Record excerpts Block Start

(** A glow moves by [d], or turns where that would reach its other level. *)
Lemma glow_tic self s lo hi f sec w : thing_at self (gm w) = Some (TGlow f) -> sectors (gm w) !! s = Some sec ->
  light_ok s lo hi (TGlow f) -> dim_ok (Sector.lightlevel sec) -> light_tic self s lo hi (TGlow f) sec w (T_Glow self w).
Proof.
  intros Hat Hsec [Hv Hc Hlo Hhi] Hd. cbn in Hv, Hc, Hlo, Hhi. injection Hv as Hs Hmin Hmax. unfold T_Glow, get_glow. rewrite Hat. cbn [obind].
  destruct f as [th sct mn mx dir]. cbn in Hs, Hmin, Hmax, Hc. subst sct mn mx. cbn [Glow.sector Glow.direction Glow.minlight Glow.maxlight].
  assert (Hi : forall x, dim_ok (Sector.lightlevel sec) -> -8 <= x <= 8 -> i16 (Sector.lightlevel sec + x) = Sector.lightlevel sec + x).
  { intros x Hx1 Hx2. apply wraps_id; [lia|]. unfold dim_ok, fits_s in *. change (16 - 1) with 15. pow2. lia. }
  assert (Hset : forall l w1 sec1, sectors (gm w1) !! s = Some sec1 -> i16 l = l ->
    set_light (Z.of_nat s) l w1 = Ret (set_sector (Z.of_nat s) (sec1 <| Sector.lightlevel := l |>) w1)).
  { intros l w1 sec1 E1 El. unfold set_light. rewrite (upd_sector_run s sec1) by done. by rewrite El. }
  assert (Hstep : forall x, -8 <= x <= 8 -> exists w1, set_light (Z.of_nat s) (Sector.lightlevel sec + x) w = Ret w1 /\
    w1 = set_sector (Z.of_nat s) (sec <| Sector.lightlevel := Sector.lightlevel sec + x |>) w /\
    get_sector (Z.of_nat s) w1 = Ret (sec <| Sector.lightlevel := Sector.lightlevel sec + x |>) /\
    (forall y, y = Sector.lightlevel sec -> exists w2, set_light (Z.of_nat s) y w1 = Ret w2 /\ gm w2 = gm w)).
  { intros x Hx. eexists. split; [by rewrite (Hset _ _ sec) by auto|]. split; [done|].
    assert (E1 : sectors (gm (set_sector (Z.of_nat s) (sec <| Sector.lightlevel := Sector.lightlevel sec + x |>) w)) !! s =
      Some (sec <| Sector.lightlevel := Sector.lightlevel sec + x |>)) by (by eapply set_sector_at).
    split; [by apply get_sector_at|]. intros y ->. rewrite (Hset _ _ _ E1) by (rewrite <- (Z.add_0_r (Sector.lightlevel sec)); apply Hi; [done|lia]).
    eexists. split; [reflexivity|]. cbn. rewrite Nat2Z.id, list_insert_insert_eq. destruct (gm w), sec. cbn in *. by rewrite list_insert_id. }
  pose proof (lookup_lt_Some _ _ _ Hsec) as Hlt.
  assert (Hgo : forall x w1, w1 = set_sector (Z.of_nat s) (sec <| Sector.lightlevel := Sector.lightlevel sec + x |>) w ->
    dim_ok (Sector.lightlevel sec + x) -> (lo <= Sector.lightlevel sec <= hi -> lo <= Sector.lightlevel sec + x <= hi) ->
    light_tic self s lo hi (TGlow (Glow.mk th (Z.of_nat s) lo hi dir)) sec w (Ret w1)).
  { intros x w1 -> Hx1 Hx2. eexists _, (TGlow (Glow.mk th (Z.of_nat s) lo hi dir)), (Sector.lightlevel sec + x). split; [reflexivity|].
    split_and!; try done; [cbn; by rewrite Nat2Z.id|by eapply frame_set_sector]. }
  assert (Hturn : forall d w2, gm w2 = gm w -> d = -1 \/ d = 1 -> light_tic self s lo hi (TGlow (Glow.mk th (Z.of_nat s) lo hi dir)) sec w
    (Ret (put_light self (TGlow (Glow.mk th (Z.of_nat s) lo hi d)) w2))).
  { intros d w2 E2 Hdir. apply (light_sets self s lo hi _ _ sec (Sector.lightlevel sec) w w); try done.
    rewrite E2. cbn. rewrite Nat2Z.id. destruct (gm w), sec. cbn in *. by rewrite list_insert_id. }
  unfold bright_ok, dim_ok, GLOWSPEED in *.
  destruct Hc as [-> | ->]; cbn [Z.eqb Pos.eqb]; rewrite (get_sector_at s sec) by done; cbn [obind].
  - destruct (Hstep (-8) ltac:(lia)) as (w1 & E1 & Ew1 & Eg1 & Hback). change (Sector.lightlevel sec - 8) with (Sector.lightlevel sec + -8).
    rewrite E1. cbn [obind]. rewrite Eg1. cbn [obind Sector.lightlevel update]. destruct (_ <=? lo) eqn:El; breflect; cbn in El.
    + destruct (Hback (Sector.lightlevel sec + -8 + 8) ltac:(lia)) as (w2 & E2 & Ew2). cbn in E2 |- *. rewrite E2. cbn [obind]. by apply Hturn; [|right].
    + apply (Hgo (-8)); [done|lia|lia].
  - destruct (Hstep 8 ltac:(lia)) as (w1 & E1 & Ew1 & Eg1 & Hback).
    rewrite E1. cbn [obind]. rewrite Eg1. cbn [obind Sector.lightlevel update]. destruct (_ >=? hi) eqn:El; breflect; cbn in El.
    + destruct (Hback (Sector.lightlevel sec + 8 - 8) ltac:(lia)) as (w2 & E2 & Ew2). cbn in E2 |- *. rewrite E2. cbn [obind]. by apply Hturn; [|left].
    + apply (Hgo 8); [done|lia|lia].
Qed.

Lemma light_tic_run self s lo hi th sec w : thing_at self (gm w) = Some th -> sectors (gm w) !! s = Some sec ->
  light_ok s lo hi th -> dim_ok (Sector.lightlevel sec) ->
  light_tic self s lo hi th sec w (T_Light th self w).
Proof.
  intros Hat Hsec Hok Hd. pose proof (lo_clock _ _ _ _ Hok) as Hc. destruct th; try done; cbn [T_Light].
  - by apply flash_tic.
  - by apply strobe_tic.
  - by apply glow_tic.
  - by apply flicker_tic.
Qed.

(** ** The period of a strobe *)
Fixpoint strobe_tics (n : nat) (self : Z) (w : world) : outcome world :=
  match n with
  | O => Ret w
  | S n => let* w := T_StrobeFlash self w in strobe_tics n self w
  end.
Lemma strobe_tics_app n m self w w1 : strobe_tics n self w = Ret w1 -> strobe_tics (n + m) self w = strobe_tics m self w1.
Proof.
  revert w. induction n as [|n IH]; intros w E; cbn [strobe_tics Nat.add] in *; [by injection E as ->|].
  destruct (T_StrobeFlash self w); cbn [obind] in *; [by apply IH|done..].
Qed.

Section strobe.
Context (self : Z) (s : nat) (f : Strobe.strobe_t) (sec : Sector.doomsector_t) (w : world).
Context (Hat : thing_at self (gm w) = Some (TStrobe f)) (Hsec : sectors (gm w) !! s = Some sec).
Context (Hok : light_ok s (Strobe.minlight f) (Strobe.maxlight f) (TStrobe f)) (Hlt : Strobe.minlight f < Strobe.maxlight f).

(** The world with the counter at [c] and the light at [l]. *)
Definition strobe_at (c l : Z) : world :=
  put_light self (TStrobe (f <| Strobe.count := c |>)) (set_sector (Z.of_nat s) (sec <| Sector.lightlevel := l |>) w).

Lemma strobe_step c l : 0 < c <= INT_MAX -> T_StrobeFlash self (strobe_at c l) =
  Ret (if c =? 1 then strobe_at (if l =? Strobe.minlight f then Strobe.brighttime f else Strobe.darktime f)
                        (if l =? Strobe.minlight f then Strobe.maxlight f else Strobe.minlight f)
       else strobe_at (c - 1) l).
Proof.
  intros Hc. destruct Hok as [Hv _ Hmin Hmax]. cbn in Hv. injection Hv as Hs. unfold T_StrobeFlash, get_strobe.
  assert (E1 : thing_at self (gm (strobe_at c l)) = Some (TStrobe (f <| Strobe.count := c |>))) by (by eapply thing_at_put_same).
  rewrite E1. cbn [obind]. unfold INT_MAX in Hc. unfold strobe_at at 2 3.
  destruct f as [th sct cnt mn mx dt bt] eqn:Ef. cbn in Hs, Hmin, Hmax, Hlt. subst sct.
  cbn [Strobe.count update]. rewrite (wraps_id 32) by in_range. unfold truth.
  replace (c - 1 =? 0) with (c =? 1) by (apply eq_true_iff_eq; rewrite !Z.eqb_eq; lia).
  assert (Eput : forall th1 th2 w1, put_light self th1 (put_light self th2 w1) = put_light self th1 w1).
  { intros th1 th2 [[] ? ?]. unfold put_light, put_thing. cbn. f_equal. f_equal. rewrite <- list_fmap_compose. apply list_fmap_ext.
    intros i [b t] _. cbn. by destruct (b =? self) eqn:Eb; cbn; rewrite ?Z.eqb_refl, ?Eb. }
  destruct (c =? 1); cbn [negb].
  - assert (E2 : sectors (gm (strobe_at c l)) !! s = Some (sec <| Sector.lightlevel := l |>)) by (by eapply set_sector_at).
    cbn [Strobe.sector Strobe.minlight Strobe.maxlight Strobe.brighttime Strobe.darktime update].
    rewrite (get_sector_at s (sec <| Sector.lightlevel := l |>)) by exact E2. cbn [obind Sector.lightlevel update].
    set (l' := if l =? mn then mx else mn). assert (Hl' : dim_ok l') by (unfold l', dim_ok, bright_ok in *; destruct (l =? mn); lia).
    change (Sector.lightlevel _) with l. rewrite (set_light_run s (sec <| Sector.lightlevel := l |>)) by done. cbn [obind]. f_equal.
    unfold strobe_at, put_light. rewrite Ef. destruct w as [[] ? ?]. cbn. unfold set_sector, put_thing. cbn.
    rewrite Nat2Z.id, list_insert_insert_eq. rewrite <- list_fmap_compose. f_equal. f_equal. apply list_fmap_ext.
    intros i [b t] _. cbn. by destruct (b =? self) eqn:Eb; cbn; rewrite ?Z.eqb_refl, ?Eb.
  - f_equal. unfold strobe_at. rewrite Eput. cbn. by rewrite Ef.
Qed.

Lemma strobe_wait l : forall n c, 0 < c <= INT_MAX -> (Z.of_nat n = c - 1) -> strobe_tics n self (strobe_at c l) = Ret (strobe_at 1 l).
Proof.
  induction n as [|n IH]; intros c Hc Hn; cbn [strobe_tics]; [by replace c with 1 by lia|].
  rewrite strobe_step by done. rewrite (proj2 (Z.eqb_neq c 1)) by lia. cbn [obind]. apply IH; lia.
Qed.
Lemma strobe_phase c l : 0 < c <= INT_MAX -> strobe_tics (Z.to_nat c) self (strobe_at c l) =
  Ret (strobe_at (if l =? Strobe.minlight f then Strobe.brighttime f else Strobe.darktime f)
         (if l =? Strobe.minlight f then Strobe.maxlight f else Strobe.minlight f)).
Proof.
  intros Hc. replace (Z.to_nat c) with (Z.to_nat (c - 1) + 1)%nat by lia.
  rewrite (strobe_tics_app _ _ _ _ (strobe_at 1 l)) by (apply strobe_wait; lia). cbn [strobe_tics].
  rewrite strobe_step by (unfold INT_MAX; lia). done.
Qed.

Record excerpts Block End

→ **What to work on**:
Exactly as written, please transcribe the lines from the start of the records above to the line that holds "set_light (Z.of_nat s) l", both ends included.

→ **Reply**:
(** A glow moves by [d], or turns where that would reach its other level. *)
Lemma glow_tic self s lo hi f sec w : thing_at self (gm w) = Some (TGlow f) -> sectors (gm w) !! s = Some sec ->
  light_ok s lo hi (TGlow f) -> dim_ok (Sector.lightlevel sec) -> light_tic self s lo hi (TGlow f) sec w (T_Glow self w).
Proof.
  intros Hat Hsec [Hv Hc Hlo Hhi] Hd. cbn in Hv, Hc, Hlo, Hhi. injection Hv as Hs Hmin Hmax. unfold T_Glow, get_glow. rewrite Hat. cbn [obind].
  destruct f as [th sct mn mx dir]. cbn in Hs, Hmin, Hmax, Hc. subst sct mn mx. cbn [Glow.sector Glow.direction Glow.minlight Glow.maxlight].
  assert (Hi : forall x, dim_ok (Sector.lightlevel sec) -> -8 <= x <= 8 -> i16 (Sector.lightlevel sec + x) = Sector.lightlevel sec + x).
  { intros x Hx1 Hx2. apply wraps_id; [lia|]. unfold dim_ok, fits_s in *. change (16 - 1) with 15. pow2. lia. }
  assert (Hset : forall l w1 sec1, sectors (gm w1) !! s = Some sec1 -> i16 l = l ->
    set_light (Z.of_nat s) l w1 = Ret (set_sector (Z.of_nat s) (sec1 <| Sector.lightlevel := l |>) w1)).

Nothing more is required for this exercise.